BEGIN Data for this task

(** * py_wget_cookie: a shallow embedding of [src/py_wget_cookie.py]

    The script downloads one URL with the cookies of the locally installed
    browsers.  It has two functions, [get_output_filename] and
    [download_with_cookies], and a [__main__] block that sequences them.

    The embedding is organised as follows.
    - [Str]: the operations of Python's [str] that the script and the
      library functions it calls rely on ([find], slices, [split], ...).
    - [Exc]: the classes of the Python exceptions that the [except] clauses
      of the script discriminate on, followed by the exceptions themselves
      and the outcomes of an evaluation.
    - [IpAddress], [UrlParse], [PosixPath]: the standard-library functions
      [ipaddress.ip_address], [urllib.parse.urlparse] and
      [os.path.basename] (CPython 3.11, POSIX flavour of [os.path]).
    - The world the script acts on (standard output, file system, the calls
      made to the external collaborators), the environment that decides
      what the collaborators answer, and the state-and-exception monad in
      which the script is written.
    - [Requests]: the part of the [requests] library the script uses.
    - The script itself, function by function, then the vocabulary of the
      properties and the properties.

    A Python [str] is modelled by [string]; each [ascii] stands for one code
    point below 256. *)

From Stdlib Require Import ZArith Lia Bool List Ascii String DecimalString.
From stdpp Require Import base gmap strings list.
Import ListNotations.

Local Open Scope string_scope.
Local Open Scope Z_scope.

(* ===================================================================== *)
(** * Python strings *)
(* ===================================================================== *)

Module Str.

(** [len(s)] *)
Definition len (s : string) : Z := Z.of_nat (String.length s).

(** [c in s], for a one-character [c] *)
Fixpoint contains (c : ascii) (s : string) : bool :=
  match s with
  | EmptyString => false
  | String a s' => if Ascii.eqb a c then true else contains c s'
  end.

(** The first [n] characters, and what follows them. *)
Fixpoint take (n : nat) (s : string) : string :=
  match n, s with
  | O, _ => EmptyString
  | S _, EmptyString => EmptyString
  | S n', String a s' => String a (take n' s')
  end.

Fixpoint drop (n : nat) (s : string) : string :=
  match n, s with
  | O, _ => s
  | S _, EmptyString => EmptyString
  | S n', String _ s' => drop n' s'
  end.

(** How Python turns a slice bound into a position: a negative bound counts
    from the end, and every bound is clamped to [0 .. len(s)]. *)
Definition bound (i : Z) (s : string) : nat :=
  if i <? 0 then Z.to_nat (Z.max 0 (len s + i))
  else Z.to_nat (Z.min i (len s)).

(** [s[:i]] and [s[i:]] *)
Definition slice_to (i : Z) (s : string) : string := take (bound i s) s.
Definition slice_from (i : Z) (s : string) : string := drop (bound i s) s.

(** [s[i:j]] *)
Definition slice (i j : Z) (s : string) : string :=
  drop (bound i s) (take (bound j s) s).

(** Position of the first [c] in [s], if any. *)
Fixpoint index_of (c : ascii) (s : string) : option nat :=
  match s with
  | EmptyString => None
  | String a s' =>
      if Ascii.eqb a c then Some O
      else match index_of c s' with
           | Some i => Some (S i)
           | None => None
           end
  end.

(** Position of the last [c] in [s], if any. *)
Fixpoint rindex_of (c : ascii) (s : string) : option nat :=
  match s with
  | EmptyString => None
  | String a s' =>
      match rindex_of c s' with
      | Some i => Some (S i)
      | None => if Ascii.eqb a c then Some O else None
      end
  end.

Definition position (o : option nat) : Z :=
  match o with
  | Some i => Z.of_nat i
  | None => -1
  end.

(** [s.find(c)], [s.find(c, start)] and [s.rfind(c)]: [-1] when absent. *)
Definition find (c : ascii) (s : string) : Z := position (index_of c s).

Definition find_from (c : ascii) (start : Z) (s : string) : Z :=
  let k := bound start s in
  match index_of c (drop k s) with
  | Some i => Z.of_nat (k + i)
  | None => -1
  end.

Definition rfind (c : ascii) (s : string) : Z := position (rindex_of c s).

(** [s.startswith(p)] *)
Fixpoint startswith (p s : string) : bool :=
  match p, s with
  | EmptyString, _ => true
  | String _ _, EmptyString => false
  | String a p', String b s' => Ascii.eqb a b && startswith p' s'
  end.

(** [s.lstrip(chars)], the set [chars] given as a predicate. *)
Fixpoint lstrip (chars : ascii -> bool) (s : string) : string :=
  match s with
  | EmptyString => EmptyString
  | String a s' => if chars a then lstrip chars s' else s
  end.

(** [s.replace(c, "")] *)
Fixpoint remove (c : ascii) (s : string) : string :=
  match s with
  | EmptyString => EmptyString
  | String a s' => if Ascii.eqb a c then remove c s' else String a (remove c s')
  end.

(** [all(p(c) for c in s)] *)
Fixpoint all (p : ascii -> bool) (s : string) : bool :=
  match s with
  | EmptyString => true
  | String a s' => p a && all p s'
  end.

(** [s.split(sep)] for a one-character separator: never the empty list. *)
Fixpoint split (sep : ascii) (s : string) : list string :=
  match s with
  | EmptyString => [EmptyString]
  | String a s' =>
      if Ascii.eqb a sep then EmptyString :: split sep s'
      else match split sep s' with
           | w :: ws => String a w :: ws
           | [] => [String a EmptyString]
           end
  end.

(** [s.partition(c)]: the text before the first [c], whether [c] was found,
    and the text after it. *)
Definition partition (c : ascii) (s : string) : string * bool * string :=
  match index_of c s with
  | Some i => (take i s, true, drop (S i) s)
  | None => (s, false, EmptyString)
  end.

END Data for this task

— Description of the task —
Copy, without any change, the lines from the one that contains "EmptyString => [EmptyString]" to the final line of the entries above.

— Result of the exercise —
  | EmptyString => [EmptyString]
  | String a s' =>
      if Ascii.eqb a sep then EmptyString :: split sep s'
      else match split sep s' with
           | w :: ws => String a w :: ws
           | [] => [String a EmptyString]
           end
  end.

(** [s.partition(c)]: the text before the first [c], whether [c] was found,
    and the text after it. *)
Definition partition (c : ascii) (s : string) : string * bool * string :=
  match index_of c s with
  | Some i => (take i s, true, drop (S i) s)
  | None => (s, false, EmptyString)
  end.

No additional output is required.